A partial bit of good news is that some people are starting to do things to cross this chasm. Clearly one place we need to start is with the ultimate users of HIT, the clinicians and others in the health care trenches. We need to make it easy for them to use systems, not only to get data in and out, but also to use them to improve their practices by measuring quality and improving it by acting on the deficiencies they uncover. We also need to make it easier for administrators and others who run health care systems to make the investments in them, knowing they will benefit the care delivered and the bottom line.
And of course, another area where we need people is my passion, which is the HIT workforce. Unfortunately, most people still don't know exactly what biomedical and health informatics is all about. Some people who work in the field don't even agree with each other on its definition. Nonetheless, I believe that most people who do know about the field will agree that its work is absolutely essential to pull off the goals for HIT in the ARRA legislation.
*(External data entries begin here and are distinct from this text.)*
(* ===== verification/DataProps.v ===== *)
(** * Data: facts and properties

    [sound]: the numbers of the elements are different and none of them is free. With
    that, the operations on the shared store are operations on the element's own object
    ([data_spec], [remove_spec], [clean_spec]), and leave all other elements alone. So the
    store does what one object for each element does ([data_store_refines]). *)

From Stdlib Require Import ZArith Lia.
From stdpp Require Import base tactics list numbers strings gmap.
From S2P Require Import Prelude JsValue ValidPage Deferred Event DataCache.
Local Open Scope Z_scope.

Record sound (s : store) : Prop := {
  s_guid : 0 < guid s;
  s_used n id : expandos s !! n = Some id -> 0 < id < guid s /\ is_Some (cache s !! id);
  s_one n n' id : expandos s !! n = Some id -> expandos s !! n' = Some id -> n = n';
  s_cached id : is_Some (cache s !! id) -> exists n, expandos s !! n = Some id;
  s_distinct : NoDup (deletedIds s);
  s_free id : id ∈ deletedIds s -> 0 < id < guid s /\ cache s !! id = None
}.
Lemma sound0 : sound store0.
Proof.
  split; cbn.
  - done.
  - intros n id H. by rewrite lookup_empty in H.
  - intros n n' id H. by rewrite lookup_empty in H.
  - intros id H. rewrite lookup_empty in H. by destruct H.
  - constructor.
  - intros id H. by apply elem_of_nil in H.
Qed.

(** [s'] has [o] for the element and everything else as in [s]. *)
Definition becomes (e : holder) (o : option data_entry) (s s' : store) : Prop :=
  sound s' /\ entry_of e s' = o /\ forall e', e' <> e -> entry_of e' s' = entry_of e' s.
Lemma becomes_then e o1 o2 s s1 s2 : becomes e o1 s s1 -> becomes e o2 s1 s2 -> becomes e o2 s s2.
Proof. intros (_ & _ & H1) (H2 & H3 & H4). split; [done|]. split; [done|]. intros e' He. by rewrite H4, H1. Qed.
Lemma becomes_same e s : sound s -> becomes e (entry_of e s) s s.
Proof. by split. Qed.
(** Changes of the listeners only. *)
Lemma becomes_record n types e s : sound s -> becomes e (entry_of e s) s (record_unlistened n types s).
Proof.
  intros [H0 H1 H2 H3 H4 H5]. split; [split; assumption|]. split; [by destruct e|]. intros e' _. by destruct e'.
Qed.
(* ===== verification/QueueProps.v ===== *)
(** * Queues: properties

    Whatever the functions of a page do, a queue gives its functions out in the order in
    which they were put there, each once; going on to the next function calls it, with the
    sentinel in front of what is left in fx, and queueing calls none while the sentinel is
    there ([queue_order]). *)

From Stdlib Require Import ZArith Lia.
From stdpp Require Import base tactics list numbers strings gmap.
From S2P Require Import Prelude JsValue ValidPage ValidRules Deferred DeferredProps LibraryFacts DataCache Queue.
From S2P Require DataProps.
Local Open Scope Z_scope.
Local Open Scope deferred_scope.

(** ** The history of an array *)

(** The functions put into the array, and those taken out. *)
Definition put_in (a : nat) (h : list q_event) : list qfn :=
  flat_map (fun e => match e with Put b fs => if decide (a = b) then fs else [] | _ => [] end) h.
Definition taken (a : nat) (h : list q_event) : list qfn :=
  omap (fun e => match e with Shifted b (Run f) => if decide (a = b) then Some f else None | _ => None end) h.
(** The sentinels put in front and not taken away: a function was started and nobody has
    gone on to the next since then. *)
Definition running1 (a : nat) (e : q_event) : Z :=
  match e with
  | Unshifted b => if decide (a = b) then 1 else 0
  | Shifted b Sentinel => if decide (a = b) then -1 else 0
  | _ => 0
  end.
Definition running (a : nat) (h : list q_event) : Z := fold_left (fun n e => n + running1 a e) h 0.
Definition waiting (l : list item) : list qfn := omap (fun i => match i with Run f => Some f | Sentinel => None end) l.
This is part of the reason for Section 3016 in the stimulus bill, which calls explicitly for a well-trained informatics workforce to carry out the health IT adoption elsewhere in the bill.
One challenge for the field of biomedical and health informatics is the heterogeneous nature of careers and education in the field. People who are called informaticians perform a variety of jobs from the highly technical development and implementation of hardware and software to the more people-oriented tasks of project management and institutional leadership. As such, there is no single career or educational pathway in this field.
But there is one attribute that defines people who call themselves informaticians, which is that they understand health care, IT, and the uniqueness that occurs at their intersection. This was pointed out in an article in the New York Times recently, which featured a quote from myself about how informatics was different from IT in being more focused on information and how it is used to improve health care than technology.
While most education in this field has historically been at the graduate level, combining careers in health professions, IT professions, and others, it is key to pay attention to the pipeline of the community colleges, undergraduate institutions, and others. We need to get the word out about the great opportunities and the career satisfaction that comes from working in this field. I would be interested in hearing from others on how to do that.